文摘Vehicular pollution is becoming significant in urban areas because of increasing population. This is at ground level, so it gives high population exposure. In this study, Chembur, which is the most polluted area in Mumbai city due to industrial and vehicular sources, is selected for vehicular pollution modeling using AMS/EPA Regulatory Model (AERMOD). Meteorological parameters, land use surface characteristics and source emission data are collected as required by AERMOD. The results of modelling depend upon reliability of input data and meteorological data has a vital role in the performance of the model. Generally, temporally and spatially interpolated meteorological data is used in modeling. This is generally collected from nearby meteorological station but this causes inaccuracy of the results.
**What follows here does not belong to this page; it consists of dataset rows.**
(** * The console output channel of the CLI
    (packages/cli/src/util/output/create-output.ts)

    A shallow embedding of [_createOutput]: the flag [debugEnabled], fixed
    when the channel is built, is a parameter of the operations; the closure
    variables [spinnerMessage] and [spinner] become fields of a state
    record; every effect on the outside world (a write to the error stream,
    a call into the spinner driver, a reading of the clock) is threaded
    through that state, and the imported modules (chalk, boxen, ./link,
    ./wait, the system clock) are the fields of one interface record. *)

From Stdlib Require Import ZArith String Ascii List Lia Bool DecimalString.
From Stdlib Require Import Floats.SpecFloat.
From stdpp Require Import gmap strings list.

Local Open Scope Z_scope.

(** ** JavaScript values the module handles *)

(** A parameter typed [string | null | undefined]. *)
Inductive js_string :=
  | Undefined
  | Null
  | Str (s : string).

(** ToBoolean: [undefined], [null] and the empty string are falsy. *)
Definition truthy_string (s : string) : bool :=
  negb (String.eqb s "").

Definition truthy (v : js_string) : bool :=
  match v with
  | Str s => truthy_string s
  | _ => false
  end.

(** A default parameter value replaces [undefined] only. *)
Definition or_default (d : js_string) (v : js_string) : js_string :=
  match v with
  | Undefined => d
  | _ => v
  end.

(** A value interpolated in a template literal. *)
Definition interpolate (v : js_string) : string :=
  match v with
  | Undefined => "undefined"
  | Null => "null"
  | Str s => s
  end.

Definition LF : string := String "010" "".

(** Number::toString of an integer (below 10^21, where JavaScript prints
    plain decimal digits). *)
Definition Number_toString (n : Z) : string :=
  NilZero.string_of_int (Z.to_int n).

(** ** The imported modules *)

(** A value of a [boxen.Options] field. *)
Inductive option_value :=
  | OStr (s : string)
  | ONum (n : Z)
  | OSides (top bottom left right : Z).

(** [{...base, ...extra}] where [extra] may be [undefined]. *)
Definition spread (base : gmap string option_value)
    (extra : option (gmap string option_value)) : gmap string option_value :=
  default ∅ extra ∪ base.

(** The last argument of [warn]. *)
Record warn_options := { wo_boxen : option (gmap string option_value) }.

(** What the module imports and does not define: the styles of chalk it
    uses, [boxen], [renderLink] of ./link, and the system clock. *)
Class Imports := {
  (** [chalk.grey], [chalk.gray], [chalk.red], [chalk.bold], [chalk.cyan],
      [chalk.bold.yellow], and the [{yellow.bold ...}] of a chalk template *)
  chalk_grey : string -> string;
  chalk_gray : string -> string;
  chalk_red : string -> string;
  chalk_bold : string -> string;
  chalk_cyan : string -> string;
  chalk_bold_yellow : string -> string;
  chalk_yellow_bold : string -> string;
  (** [boxen(text, options)] *)
  boxen : string -> gmap string option_value -> string;
  (** [renderLink(url)] *)
  renderLink : string -> string;
  (** the successive readings of the system clock, in milliseconds since
      the epoch *)
  Date_now : nat -> Z;
}.

(** ** State and effects *)

(** A spinner handle, as returned by [wait]: the [StopSpinner] of ./wait,
    a function with a [text] property. *)
Definition handle := nat.

(** What the channel does to the outside world. *)
Inductive event :=
  | StderrWrite (str : string)   (* process.stderr.write(str) *)
  | Wait (h : handle) (message : string) (delay : Z)
                                 (* h = wait(message, delay) *)
  | SetText (h : handle) (message : string)
                                 (* h.text = message *)
  | Stop (h : handle).           (* h() *)

Record State := mkState {
  spinnerMessage : string;
  spinner : option handle;
  (** everything the channel did to the outside world, oldest first *)
  trace : list event;
  (** how many handles [wait] has handed out *)
  handles : nat;
  (** how many times the clock has been read *)
  ticks : nat;
}.

(** The argument of [createOutput]. *)
Record OutputOptions := { debug_option : option bool }.

(** [{ debug: debugEnabled = false }: OutputOptions = {}] *)
Definition debugEnabled_of (opts : option OutputOptions) : bool :=
  default false (opts ≫= debug_option).

(** The closure variables and the world when [_createOutput] returns. *)
Definition fresh : State :=
  {| spinnerMessage := "";
     spinner := None;
     trace := [];
     handles := 0;
     ticks := 0 |}.

(** [_createOutput(opts)]: the flag the operations are closed over, and the
    state they share. *)
Definition _createOutput (opts : option OutputOptions) : bool * State :=
  (debugEnabled_of opts, fresh).

(** The singleton: [createOutput] builds the channel on first use only. *)
Definition createOutput (opts : option OutputOptions)
    (instance : option (bool * State)) : bool * State :=
  match instance with
  | Some i => i
  | None => _createOutput opts
  end.

(** What the rest of the program does with the module: it calls
    [createOutput], or it uses the channel it holds, which changes the
    state the operations share. *)
Inductive module_step :=
  | Create (opts : option OutputOptions)
  | Use (operations : State -> State).

(** The module variable [instance] after a step. *)
Definition module_do (instance : option (bool * State)) (step : module_step)
    : option (bool * State) :=
  match step with
  | Create opts => Some (createOutput opts instance)
  | Use operations =>
      match instance with
      | Some (debugEnabled, s) => Some (debugEnabled, operations s)
      | None => None
      end
  end.

(** A computation reads and updates the state; [None] means the recursion
    budget ran out before it returned. *)
Definition M (A : Type) : Type := State -> option (A * State).

Definition ret {A} (a : A) : M A := fun s => Some (a, s).

Definition bind {A B} (m : M A) (k : A -> M B) : M B :=
  fun s => match m s with
           | Some (a, s') => k a s'
           | None => None
           end.

Notation "x <- m ;; k" := (bind m (fun x => k))
  (at level 100, m at next level, right associativity).
Notation "m ;; k" := (bind m (fun _ => k))
  (at level 100, right associativity).

Definition out_of_fuel {A} : M A := fun _ => None.

(** [m'] returns whatever [m] returns. *)
Definition extends {A} (m m' : M A) : Prop :=
  forall s r, m s = Some r -> m' s = Some r.

Definition get {A} (field : State -> A) : M A := fun s => Some (field s, s).

Definition emit (e : event) : M unit := fun s =>
  Some (tt, {| spinnerMessage := spinnerMessage s;
               spinner := spinner s;
               trace := trace s ++ [e];
               handles := handles s;
               ticks := ticks s |}).

Definition set_spinnerMessage (m : string) : M unit := fun s =>
  Some (tt, {| spinnerMessage := m;
               spinner := spinner s;
               trace := trace s;
               handles := handles s;
               ticks := ticks s |}).

Definition set_spinner (h : option handle) : M unit := fun s =>
  Some (tt, {| spinnerMessage := spinnerMessage s;
               spinner := h;
               trace := trace s;
               handles := handles s;
               ticks := ticks s |}).

(** Modelled from the spec: [wait] of ./wait, the spinner driver, which is
    not among the sources. [wait(message, delay)] starts a spinner that
    animates once the delay has elapsed and returns its handle; the handle
    is new at every call. *)
Definition wait (message : string) (delay : Z) : M handle := fun s =>
  Some (handles s,
        {| spinnerMessage := spinnerMessage s;
           spinner := spinner s;
           trace := trace s ++ [Wait (handles s) message delay];
           handles := S (handles s);
           ticks := ticks s |}).

(** ** Built-ins of the language: the clock and number formatting *)

(** The character of the last decimal digit of [d]. *)
Definition digit (d : Z) : ascii :=
  ascii_of_N (48 + Z.to_N (d mod 10)).

(** The last [width] decimal digits of [n], most significant first. *)
Fixpoint pad (width : nat) (n : Z) : string :=
  match width with
  | O => ""
  | S w => String (digit (n / 10 ^ Z.of_nat w)) (pad w n)
  end.

Definition msPerDay : Z := 86400000.

(** Year, month (1..12) and day of the month of a day number counted from
    1970-01-01, in the proleptic Gregorian calendar (ECMA-262 YearFromTime,
    MonthFromTime and DateFromTime, computed over 400-year eras that start
    on March 1st). *)
Definition civil_from_days (days : Z) : Z * Z * Z :=
  let z := days + 719468 in
  let era := z / 146097 in
  let doe := z mod 146097 in
  let yoe := (doe - doe / 1460 + doe / 36524 - doe / 146096) / 365 in
  let doy := doe - (365 * yoe + yoe / 4 - yoe / 100) in
  let mp := (5 * doy + 2) / 153 in
  let d := doy - (153 * mp + 2) / 5 + 1 in
  let m := if mp <? 10 then mp + 3 else mp - 9 in
  let y := yoe + era * 400 + (if m <=? 2 then 1 else 0) in
  (y, m, d).

(** The year of a date-time string: four digits, or a sign and six digits
    outside 0..9999. *)
Definition year_string (y : Z) : string :=
  if (0 <=? y) && (y <=? 9999) then pad 4 y
  else (if y <? 0 then "-" else "+") +:+ pad 6 (Z.abs y).

(** Date.prototype.toISOString on a time value. *)
Definition toISOString (t : Z) : string :=
  let '(y, m, d) := civil_from_days (t / msPerDay) in
  let ms := t mod msPerDay in
  year_string y +:+ "-" +:+ pad 2 m +:+ "-" +:+ pad 2 d +:+ "T" +:+
  pad 2 (ms / 3600000) +:+ ":" +:+ pad 2 (ms / 60000 mod 60) +:+ ":" +:+
  pad 2 (ms / 1000 mod 60) +:+ "." +:+ pad 3 (ms mod 1000) +:+ "Z".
In this paper, the Weather Research and Forecasting (WRF) model has been used to generate onsite data on nine meteorological parameters. The modeling of six roads of Chembur has been performed using above meteorological data. This approach gives good results of traffic modeling. The results of AERMOD are compared with observed air quality which has contribution from all sources in the region and relative contribution of vehicular sources identified.